But it's not quite so easy for the disrupters to be disrupted, according to Zip COO Peter Gray, who along with Larry Diamond co-founded the payments company out of North Sydney watering hole The Commodore Hotel.

"Visa and Mastercard don't have a relationship with the consumer and they don't have the ability to acquire them at checkout," Gray told Business Insider Australia. "Meanwhile they find us when they buy online, and we do all the accounting in real-time. The fact those companies – which are really just the rails on which transactions happen – can't do that has a whole set of consequences."

"If they did try, it would probably only work for cards provided by them, and then they would have to work with all the different credit providers provided at that checkout themselves," Gray said.

While those challenges might not constitute true 'moats' -- it's doubtful Galloway would be convinced -- they do make it more difficult for institutions to disrupt the disrupters, Gray argues.

"The relationship is between the customer and the bank issuing the Mastercard or Visa card so how could they then offer an instalment-based product to that customer? They would need to sign up all the credit providers which is no small task," he said.

"Even if they did that, they still can't acquire customers in real-time at the checkout and then run the checks required. So there are a few big things those companies are missing."

More immediately, Gray believes Zip is a different product to its current competitors

But what about the growing list of existing players, from Afterpay to Sezzle, jostling to compete?

"We actually can co-exist. We have one and a half million customers, Afterpay has two and a half, and there's not a huge overlap between our customers, maybe 25-30%," Gray said. "That's because we are offering fundamentally different things."

To Gray's mind, Zip is essentially a digital wallet. It's reminiscent of other language used by competitors wanting to be known as anything but a credit company – Afterpay, for example, claims to be a marketing company.

In Zip's case, users collect a single balance, not dissimilar to a credit card, which they control and over time repay.

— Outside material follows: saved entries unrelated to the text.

(** The loop [for (uint16 part = first; part <= partlast; part++)], [n] rounds of it. *)
Fixpoint mark_parts (l : list ePartComplete) (part : Z) (st : ePartComplete) (n : nat) :
  option (list ePartComplete) :=
  match n with
  | O => Some l
  | S n' => l' ← set_part l part st; mark_parts l' (wrap 16 (part + 1)) st n'
  end.

Definition mark_range (l : list ePartComplete) (first last : Z) (st : ePartComplete) :
  option (list ePartComplete) :=
  let part := wrap 16 (first / PARTSIZE) in
  let partlast := wrap 16 (last / PARTSIZE) in
  mark_parts l part st (Z.to_nat (partlast - part + 1)).

(** The loop of [AddGap] over the entries from the iterator on; [pre] holds those before it.
    The result is the map it leaves and, unless the loop returned from the function, the gap
    to insert. *)
Fixpoint addgap_loop (gapstart gapend : Z) (pre rest : list (Z * Z)) :
  list (Z * Z) * option (Z * Z) :=
  match rest with
  | [] => (pre, Some (gapstart, gapend))
  | (curGapEnd, curGapStart) :: it =>
      if (curGapStart >=? gapstart) && (curGapEnd <=? gapend) then
        addgap_loop gapstart gapend pre it
      else if (curGapStart >=? gapstart) && (curGapStart <=? wrap 64 (gapend + 1)) then
        addgap_loop gapstart curGapEnd pre it
      else if (curGapEnd <=? gapend) && (curGapEnd >=? wrap 64 (gapstart - 1)) then
        addgap_loop curGapStart gapend pre it
      else if (curGapStart <=? gapstart) && (curGapEnd >=? gapend) then
        (pre ++ rest, None)
      else if curGapStart >? gapstart then
        (pre ++ rest, Some (gapstart, gapend))
      else addgap_loop gapstart gapend (pre ++ [(curGapEnd, curGapStart)]) it
  end.

(** The insertion that follows the loop. *)
Definition insert_gap (ins : option (Z * Z)) (l : list (Z * Z)) : list (Z * Z) :=
  match ins with Some (s, e) => minsert e s l | None => l end.

Definition AddGap (g : CGapList) (gapstart gapend : Z) : option CGapList :=
  match ArgCheck g gapstart gapend with
  | None => Some g
  | Some gapend =>
      parts ← mark_range (m_partsComplete g) gapstart gapend incomplete;
      let '(pre, rest) :=
        lower_bound (if gapstart >? 0 then gapstart - 1 else 0) (m_gaplist g) in
      let '(l, ins) := addgap_loop gapstart gapend pre rest in
      Some (with_gaps (with_parts (with_total g (m_totalGapSize g) false) parts)
                      (insert_gap ins l))
  end.

Definition AddGapPart (g : CGapList) (part : Z) : option CGapList :=
  if part >=? m_iPartCount g then Some g
  else
    let gapstart := wrap 64 (part * PARTSIZE) in
    let gapend := wrap 64 (gapstart + GetPartSize g part - 1) in
    g' ← AddGap g gapstart gapend;
    parts ← set_part (m_partsComplete g') part incomplete;
    Some (with_parts g' parts).

(** The loop of [FillGap]. *)
Fixpoint fillgap_loop (partstart partend : Z) (pre rest : list (Z * Z)) : list (Z * Z) :=
  match rest with
  | [] => pre
  | (curGapEnd, curGapStart) :: it =>
      if curGapStart >=? partstart then
        if curGapEnd <=? partend then fillgap_loop partstart partend pre it
        else if curGapStart <=? partend then pre ++ (curGapEnd, wrap 64 (partend + 1)) :: it
        else pre ++ rest
      else
        if curGapEnd >? partend then
          minsert (wrap 64 (partstart - 1)) curGapStart
                  (pre ++ (curGapEnd, wrap 64 (partend + 1)) :: it)
        else if curGapEnd >=? partstart then
          fillgap_loop partstart partend (minsert (wrap 64 (partstart - 1)) curGapStart pre) it
        else fillgap_loop partstart partend (pre ++ [(curGapEnd, curGapStart)]) it
  end.

Definition FillGap (g : CGapList) (partstart partend : Z) : option CGapList :=
  match ArgCheck g partstart partend with
  | None => Some g
  | Some partend =>
      parts ← mark_range (m_partsComplete g) partstart partend unknown;
      let '(pre, rest) := lower_bound partstart (m_gaplist g) in
      Some (with_gaps (with_parts (with_total g (m_totalGapSize g) false) parts)
                      (fillgap_loop partstart partend pre rest))
  end.

Definition FillGapPart (g : CGapList) (part : Z) : option CGapList :=
  if part >=? m_iPartCount g then Some g
  else
    let gapstart := wrap 64 (part * PARTSIZE) in
    let gapend := wrap 64 (gapstart + GetPartSize g part - 1) in
    g' ← FillGap g gapstart gapend;
    parts ← set_part (m_partsComplete g') part complete;
    Some (with_parts g' parts).

Definition Init (fileSize : Z) (isEmpty : bool) : option CGapList :=
  let count := wrap 16 (fileSize / PARTSIZE + 1) in
  let last := wrap 32 (fileSize mod PARTSIZE) in
  let '(count, last) :=
    if (last =? 0) && negb (fileSize =? 0) then (wrap 16 (count - 1), PARTSIZE)
    else (count, last) in
  let g := mkGapList [] fileSize count last 0 false [] in
  if isEmpty then
    g' ← AddGap (with_parts g (replicate (Z.to_nat count) incomplete)) 0 (wrap 64 (fileSize - 1));
    Some (with_total g' fileSize true)
  else Some (with_total (with_parts g (replicate (Z.to_nat count) complete)) 0 true).

(** [GetGapSize()]: the total, recomputed when the cache is stale. *)
Definition GetGapSizeTotal (g : CGapList) : Z * CGapList :=
  if m_totalGapSizeValid g then (m_totalGapSize g, g)
  else
    let t := fold_left (fun acc e => wrap 64 (acc + (e.1 - e.2 + 1))) (m_gaplist g) 0 in
    (t, with_total g t true).
(* ===== verification/RLE.v ===== *)
(** * Run-length coded differences ([RLE.h], [RLE.cpp])

    The daemon sends part and gap lists to its remote GUIs as run-length coded differences
    against the state it sent last.  [RLE_Data] is the state kept on either side: the encoder
    stores what it sent, the decoder what it reconstructed.  Buffers are lists of byte values. *)
From S2P Require Import Prelude.

Record RLE_Data := mkRLE { m_buff : list Z; m_len : Z; m_use_diff : bool }.

(** ** Operations *)

Definition setup (len : Z) (use_diff : bool) (content : option (list Z)) : RLE_Data :=
  if len =? 0 then mkRLE [] len use_diff
  else match content with
       | Some c => mkRLE (take (Z.to_nat len) c) len use_diff
       | None => mkRLE (replicate (Z.to_nat len) 0) len use_diff
       end.

Definition ResetEncoder (r : RLE_Data) : RLE_Data := mkRLE [] 0 (m_use_diff r).

(** True if the size changed. *)
Definition Realloc (r : RLE_Data) (size : Z) : bool * RLE_Data :=
  if size =? m_len r then (false, r)
  else if size =? 0 then (true, mkRLE [] 0 (m_use_diff r))
  else
    let buff :=
      if m_len r =? 0 then replicate (Z.to_nat size) 0
      else if size >? m_len r
      then take (Z.to_nat (m_len r)) (m_buff r) ++ replicate (Z.to_nat (size - m_len r)) 0
      else take (Z.to_nat size) (m_buff r) in
    (true, mkRLE buff size (m_use_diff r)).

Definition memset_at (l : list Z) (j v n : Z) : list Z :=
  take (Z.to_nat j) l ++ replicate (Z.to_nat n) v ++ drop (Z.to_nat (j + n)) l.

(** One pass of the decoder over the encoded bytes.  [dec] is [decBuf], [None] the null pointer;
    what does not fit in [mlen] bytes is only counted. *)
Fixpoint decode_pass (mlen : Z) (dec : option (list Z)) (j : Z) (buff : list Z) :
  option (list Z) * Z :=
  match buff with
  | [] => (dec, j)
  | a :: t =>
      match t with
      | b :: seqLen :: rest =>
          if b =? a then
            let dec' := match dec with
                        | Some d => if j + seqLen <=? mlen then Some (memset_at d j a seqLen) else dec
                        | None => None
                        end in
            decode_pass mlen dec' (j + seqLen) rest
          else
            decode_pass mlen
              (if j <? mlen then (fun d => <[Z.to_nat j := a]> d) <$> dec else dec) (j + 1) t
      | _ =>
          decode_pass mlen
            (if j <? mlen then (fun d => <[Z.to_nat j := a]> d) <$> dec else dec) (j + 1) t
      end
  end.

(** The [for (overrun)] loop: it ends after at most two passes; [None] is out of fuel. *)
Fixpoint decode_loop (fuel : nat) (r : RLE_Data) (dec : option (list Z)) (buff : list Z) :
  option (RLE_Data * option (list Z)) :=
  match fuel with
  | O => None
  | S fuel' =>
      let '(dec', j) := decode_pass (m_len r) dec 0 buff in
      if j =? m_len r then Some (r, dec')
      else
        let r' := (Realloc r j).2 in
        if j >? m_len r
        then decode_loop fuel' r' (Some (replicate (Z.to_nat j) 0)) buff
        else Some (r', dec')
  end.

Definition Decode (r : RLE_Data) (buff : list Z) : option RLE_Data :=
  let decBuf := if m_len r =? 0 then None else Some (replicate (Z.to_nat (m_len r)) 0) in
  '(r', dec) ← decode_loop 2 r decBuf buff;
  Some (match dec with
        | None => r'
        | Some d =>
            let d := take (Z.to_nat (m_len r')) d in
            mkRLE (if m_use_diff r' then zip_with Z.lxor (m_buff r') d else d)
                  (m_len r') (m_use_diff r')
        end).

(** Length of the run of [v], at most [budget]. *)
Fixpoint run_len (v : Z) (l : list Z) (budget : nat) : nat :=
  match budget, l with
  | S b, x :: t => if v =? x then S (run_len v t b) else O
  | _, _ => O
  end.

(** The encoding loop; each round takes at least one byte, so the length is enough fuel. *)
Fixpoint rle_loop (fuel : nat) (l : list Z) : list Z :=
  match fuel, l with
  | S fuel', curr_val :: _ =>
      let n := run_len curr_val l 255 in
      (if (1 <? n)%nat then [curr_val; curr_val; Z.of_nat n] else [curr_val])
        ++ rle_loop fuel' (drop n l)
  | _, _ => []
  end.

(** Encoded bytes, whether the state changed, and the new state. *)
Definition Encode (r : RLE_Data) (data : list Z) : list Z * bool * RLE_Data :=
  let '(changed, r) := Realloc r (Z.of_nat (length data)) in
  if m_len r <=? 0 then ([], changed, r)
  else
    let '(buff, changed) :=
      if m_use_diff r then
        let d := zip_with Z.lxor (m_buff r) data in
        (d, changed || existsb (fun b => negb (b =? 0)) d)
      else (data, true) in
    let enc := rle_loop (length buff) buff in
    (enc, changed, mkRLE (if m_use_diff r then data else buff) (m_len r) (m_use_diff r)).

Definition EncodeUInt16 (r : RLE_Data) (data : list Z) : list Z * bool * RLE_Data :=
  Encode r ((fun ui => if ui >? 255 then 255 else wrap 8 ui) <$> data).

(** Byte [j] of a word, then all the low bytes, all the second bytes and so on. *)
Definition byte_of (j : nat) (u : Z) : Z := Z.land (Z.shiftr u (8 * Z.of_nat j)) 255.

Fixpoint columns (data : list Z) (js : list nat) : list Z :=
  match js with [] => [] | j :: js => (byte_of j <$> data) ++ columns data js end.

Definition transpose64 (data : list Z) : list Z := columns data (seq 0 8).

Definition EncodeUInt64 (r : RLE_Data) (data : list Z) : list Z * bool * RLE_Data :=
  Encode r (transpose64 data).

Definition untranspose64 (decoded : list Z) (size : nat) : list Z :=
  (fun i => fold_right (fun j u => Z.lor (wrap 64 (Z.shiftl u 8)) (decoded !!! (i + j * size)%nat))
                       0 (seq 0 8)) <$> seq 0 size.

Definition DecodeUInt64 (r : RLE_Data) (data : list Z) : option (list Z * RLE_Data) :=
  r' ← Decode r data;
  Some (untranspose64 (m_buff r') (Z.to_nat (m_len r' / 8)), r').

(** [DecodeParts]: the decoded bytes as 16-bit counts. *)
Definition DecodeParts (r : RLE_Data) (data : list Z) : option (list Z * RLE_Data) :=
  r' ← Decode r data; Some (take (Z.to_nat (m_len r')) (m_buff r'), r').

That's different to Afterpay, and many of its copycats, which divide single-purchases into four instalments and charges them over a period of months. The glut of companies offering identical versions has a day of reckoning coming for them, according to Gray.

"They might win some of these retail relationships, they might undercut on price, they might write a cheque to exist at checkout but how they're actually going to acquire the customers? Their numbers are spiking but they're going to struggle to differentiate themselves from Afterpay unless they change their business dramatically."

It's an opinion shared by some analysts. There has after all been an explosion of new entrants in a short space of time with incumbents trading at sky-high stock prices. Meanwhile Galloway sensationally predicted Afterpay's stock price would halve in 12 months.

It's differentiation, Gray argues, which will hold Zip in good stead. It will need to given the crowded market probably isn't even full yet. Australia's largest retail bank CBA took a stake in European giant Klarna earlier this year – presumably with plans to bring it to our shores.

Zip believes the buy now pay later space could do with some more oversight

It's another reason why Zip has gone after a different market segment. It's one that is a little older – one in five users are part of Gen X
and more financially savvy.

"We have one in 100 customers make a late payment, whereas other BNPL and credit card companies are one in six. Those standards are a competitive disadvantage but we stand by them."

Rather than water those standards down, Gray believes the greater market could do with greater regulation.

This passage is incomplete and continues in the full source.